> WHAT THE EXERCISE ASKS
Copy the data word for word, keeping every line.

[Collected data]
(** * Auto-fix RAG pipeline ([src/lib/rag-system.ts]): a shallow embedding

    The development follows the TypeScript classes [AutoFixRAGSystem] and
    [AutoFixRAGService]:

    - [JsString] and [JsNumber]: the fragments of JavaScript strings and
      numbers the confidence heuristic uses;
    - the confidence scorer [calculateConfidence], and the scorer as the
      specification words it;
    - [Env]: the external collaborators (Qdrant client, embedding model,
      LangChain vector store and chains, chat model) as a store, an oracle
      and a fault script;
    - the state of the service, the state-and-exception monad of its async
      methods, and the methods of the two classes;
    - the vocabulary of the statements, then the properties: strings,
      numbers, the scorer, the calls a method makes, collection
      initialization, the service life cycle, retrieval, ingestion and the
      streamed fragments. *)

From Stdlib Require Import String Ascii List QArith Qcanon Lia Lqa Bool.
From stdpp Require Import gmap strings.
Import ListNotations.

(** ** JavaScript strings

    A string is a sequence of code units; the model keeps the 8-bit ones
    ([Ascii.ascii], the code points of Latin-1).  Among these
    [toLowerCase] maps [A-Z] to [a-z] and the capital letters 192 to 222
    (all but the multiplication sign, 215) to the small letters 224 to
    254, 32 places further in both cases; every other code unit is left
    as it is. *)
Module JsString.

Definition is_upper (c : ascii) : bool :=
  let n := nat_of_ascii c in
  ((65 <=? n)%nat && (n <=? 90)%nat)
  || ((192 <=? n)%nat && (n <=? 222)%nat && negb (n =? 215)%nat).

Definition lower_ascii (c : ascii) : ascii :=
  if is_upper c then ascii_of_nat (nat_of_ascii c + 32) else c.

(** [String.prototype.toLowerCase]. *)
Fixpoint toLowerCase (s : string) : string :=
  match s with
  | EmptyString => EmptyString
  | String c s' => String (lower_ascii c) (toLowerCase s')
  end.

> WRITTEN ANSWER
(** * Auto-fix RAG pipeline ([src/lib/rag-system.ts]): a shallow embedding

    The development follows the TypeScript classes [AutoFixRAGSystem] and
    [AutoFixRAGService]:

    - [JsString] and [JsNumber]: the fragments of JavaScript strings and
      numbers the confidence heuristic uses;
    - the confidence scorer [calculateConfidence], and the scorer as the
      specification words it;
    - [Env]: the external collaborators (Qdrant client, embedding model,
      LangChain vector store and chains, chat model) as a store, an oracle
      and a fault script;
    - the state of the service, the state-and-exception monad of its async
      methods, and the methods of the two classes;
    - the vocabulary of the statements, then the properties: strings,
      numbers, the scorer, the calls a method makes, collection
      initialization, the service life cycle, retrieval, ingestion and the
      streamed fragments. *)

From Stdlib Require Import String Ascii List QArith Qcanon Lia Lqa Bool.
From stdpp Require Import gmap strings.
Import ListNotations.

(** ** JavaScript strings

    A string is a sequence of code units; the model keeps the 8-bit ones
    ([Ascii.ascii], the code points of Latin-1).  Among these
    [toLowerCase] maps [A-Z] to [a-z] and the capital letters 192 to 222
    (all but the multiplication sign, 215) to the small letters 224 to
    254, 32 places further in both cases; every other code unit is left
    as it is. *)
Module JsString.

Definition is_upper (c : ascii) : bool :=
  let n := nat_of_ascii c in
  ((65 <=? n)%nat && (n <=? 90)%nat)
  || ((192 <=? n)%nat && (n <=? 222)%nat && negb (n =? 215)%nat).

Definition lower_ascii (c : ascii) : ascii :=
  if is_upper c then ascii_of_nat (nat_of_ascii c + 32) else c.

(** [String.prototype.toLowerCase]. *)
Fixpoint toLowerCase (s : string) : string :=
  match s with
  | EmptyString => EmptyString
  | String c s' => String (lower_ascii c) (toLowerCase s')
  end.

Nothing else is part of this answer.